J’ai rarement rencontré des traits plus réguliers, plus doux que ceux de cette jeune fille : elle paraissait avoir au plus dix-sept ans ; un mauvais fichu de cotonnade rouge cachait à peine son cou et ses épaules ; sa jupe, rapiécée en vingt endroits avec des morceaux d’étoffes de couleurs différentes, était soutenue par des bretelles en lisière.

Il fallait que sa beauté fût bien grande pour être aussi remarquable malgré l’extrême : maigreur de son pâle visage, où se voyait encore la trace de larmes récentes.

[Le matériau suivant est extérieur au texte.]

Definition ex_limit : LimitSignal := ex_signal (ex_capacity QuotaExhausted "quota_limited" (Some (At 2000))) 1000.
Definition ex_later : LimitSignal := ex_signal (ex_capacity Cooldown "quota_limited" (Some (At 9000))) 2600.
Definition ex_invalid : LimitSignal := ex_signal (ex_capacity Degraded "provider_session_invalid" None) 2700.

Definition ex_store : store := (observe (js "u1") ex_limit empty_store).1.

Definition ex_state : CapacityState :=
  default (mkState (mkRecord [] [] [] None (ex_capacity Available "" None)) Blocking)
    (readState ex_store (js "acct-1") None (At 2500)).

Definition ex_claimed : store * ClaimResult :=
  tryClaimRecheck (js "c1") ex_state (js "owner") (At 2500) (num_of_Z 1000) DueOnly ex_store.

Definition ex_claim : RecheckClaim :=
  match ex_claimed.2 with
  | Claimed c => c
  | _ => mkClaim [] [] [] [] None [] InvalidDate InvalidDate (ex_capacity Available "" None)
  end.

Lemma ex_store_wf : wf_store ex_store.
Proof. apply (wf_sexec (SObserve (js "u1") ex_limit)). split; simpl; try constructor; done. Qed.

Lemma readState_most_severe_witness :
  readState ex_store (js "acct-1") None (At 1500) =
    Some (mkState (mkRecord (js "acct-1") (js "u1") (js "acct-1") None
      (mkSnapshot None QuotaExhausted (Some (js "quota_limited")) (Some (At 2000)) None None
        (Some (At 1000)) (Some [(js "accountId", js "acct-1")]))) Blocking) ∧
  st_record ex_state ∈ relevant ex_store (js "acct-1") None.
Proof.
  split; [by vm_compute|].
  pose proof (readState_most_severe ex_store (js "acct-1") None (At 2500) (js "acct-1")) as H.
  change (readState ex_store (js "acct-1") None (At 2500)) with (Some ex_state) in H.
  apply H; [by vm_compute|]. apply Forall_cons. split; [done|apply Forall_nil_2].
Defined.

Lemma observe_never_weakens_witness :
  ∃ r, map_get (records (observe (js "u2") ex_later ex_store).1) (js "acct-1") = Some r ∧
    cooldownUntil (capacity r) = Some (At 9000) ∧ availability (capacity r) = Cooldown.
Proof.
  destruct (observe_never_weakens (js "u2") ex_later ex_store
    (mkSnapshot None Cooldown (Some (js "quota_limited")) (Some (At 9000)) None None
        (Some (At 2600)) (Some [(js "accountId", js "acct-1")])) (js "acct-1")) as [(r & Hr & _) _].
  - by vm_compute.
  - by vm_compute.
  - done.
  - intros e. vm_compute. by intros [= <-].
  - exists r. split; [done|]. vm_compute in Hr. injection Hr as <-. done.
Defined.

(** The limit expires, a recheck is claimed, a new limit is observed, and the
    late "available" answer is refused. *)
Lemma observation_fences_recheck_witness :
  (resolveRecheck (js "u9") ex_claim (At 2800) ResAvailable
     (srun [] (observe (js "u2") ex_later ex_claimed.1).1)).2 = StaleClaim.
Proof.
  refine (proj1 (observation_fences_recheck (js "c1") ex_state (js "owner") (At 2500) (num_of_Z 1000)
    DueOnly ex_store ex_claim ex_claimed.1 (js "u2") ex_later
    (mkSnapshot None Cooldown (Some (js "quota_limited")) (Some (At 9000)) None None
        (Some (At 2600)) (Some [(js "accountId", js "acct-1")])) [] (js "u9") (At 2800) ResAvailable
    ex_store_wf _ _ _ _ _)).
  - by vm_compute.
  - by vm_compute.
  - by vm_compute.
  - by vm_compute.
  - constructor.
Defined.

Lemma session_invalidation_sticky_witness :
  ∃ c, read (srun [SObserve (js "u3") ex_later]
         (observe (js "u2") ex_invalid (srun [SObserve (js "u1") ex_limit] empty_store)).1)
       (js "acct-1") None (At 100000) = Some c ∧ availability c = Disabled.
Proof.
  refine (proj1 (session_invalidation_sticky [SObserve (js "u1") ex_limit] (js "u2") ex_invalid
    (js "acct-1") [SObserve (js "u3") ex_later] (js "acct-1") None (At 100000) [] ex_state []
    (num_of_Z 0) DueOnly _ _ _ _ _)).
  - done.
  - done.
  - by vm_compute.
  - by vm_compute.
  - repeat constructor.
Defined.
End CapacityStore.
Definition assertSelectionInput i : result SelectError unit :=
  if negb (truthy (js_trim (i_ownerId i))) then Throw select_owner_id_required
  else if ttl_bad (leaseTtlMs i) then Throw select_lease_ttl_invalid
  else Ok tt.

(** The capacity that keeps an account from being selected. *)
Definition blocking_capacity i (account : jsstring) : option Snapshot :=
  match capacity_read (capacityStore i) account (i_demand i) (now i) with
  | Some c => if bool_decide (availability c = Available) then None else Some c
  | None => None
  end.

Definition lease_demand i : option Demand :=
  match leaseDemand i with None => i_demand i | Some d => d end.

Fixpoint select_loop i (accounts : list jsstring) (acc : list Unavailable) : M S SelectError Decision := λ s,
  match accounts with
  | [] => (s, Ok (AllUnavailable (buildRuntimeAccountWaitPlan acc (now i))))
  | account :: rest =>
      match blocking_capacity i account with
      | Some c =>
          select_loop i rest (acc ++ [mkUnavailable account
            (default (availability_string (availability c)) (reason c)) (cooldownUntil c)]) s
      | None =>
          match lease_acquire account (lease_demand i) (i_ownerId i) (leaseTtlMs i) (now i) s with
          | (s', Throw e) => (s', Throw (lease_error e))
          | (s', Ok (Granted l)) => (s', Ok (Selected account l))
          | (s', Ok (Denied until)) =>
              select_loop i rest (acc ++ [mkUnavailable account (js "leased") until]) s'
          end
      end
  end.

Definition execute i : M S SelectError Decision :=
  lift (assertSelectionInput i) ;;
  select_loop i (selectableWorkerAccountIds (allowedAccounts i) (lastSelectedAccountId i)) [].

(** ** What the use case decides *)

(** The acquisition the loop attempts for an account. *)
Definition attempt i (a : jsstring) : M S LeaseError AcquireResult :=
  lease_acquire a (lease_demand i) (i_ownerId i) (leaseTtlMs i) (now i).

(** Why an account was passed over: its capacity or somebody's lease, with the
    entry the wait plan reports for it. *)
Inductive refused i s (a : jsstring) : Unavailable → Prop :=
| refused_capacity c : blocking_capacity i a = Some c →
    refused i s a (mkUnavailable a (default (availability_string (availability c)) (reason c))
      (cooldownUntil c))
| refused_lease until : blocking_capacity i a = None → attempt i a s = (s, Ok (Denied until)) →
    refused i s a (mkUnavailable a (js "leased") until).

Après être restée quelques secondes à la porte, la main toujours posée sur le loquet de la serrure, la jeune fille sembla faire un violent effort sur elle-même, leva au ciel ses beaux yeux bleus, et revint lentement reprendre sa place dans l’ombre de la cheminée.

À ce moment la Levrasse disait brutalement :

— Allons, remettez vos coiffes, il n’y a pour moi rien à faire ici. C’était bien la peine de perdre mon temps !

Puis, faisant quelques pas vers la porte, la Levrasse ajouta :

— Bonsoir la compagnie…

Alors il se passa une scène de marchandage à la fois ignoble et pénible.

Scène pénible, parce que c’était pitié de voir ces malheureuses qui ne savaient que trop combien le pain était cher, ainsi qu’avait dit la Levrasse, prier, supplier cet homme, quelques-unes avec larmes, d’acheter à tout prix leurs cheveux, pauvre et dernière ressource sur laquelle elles avaient tant compté.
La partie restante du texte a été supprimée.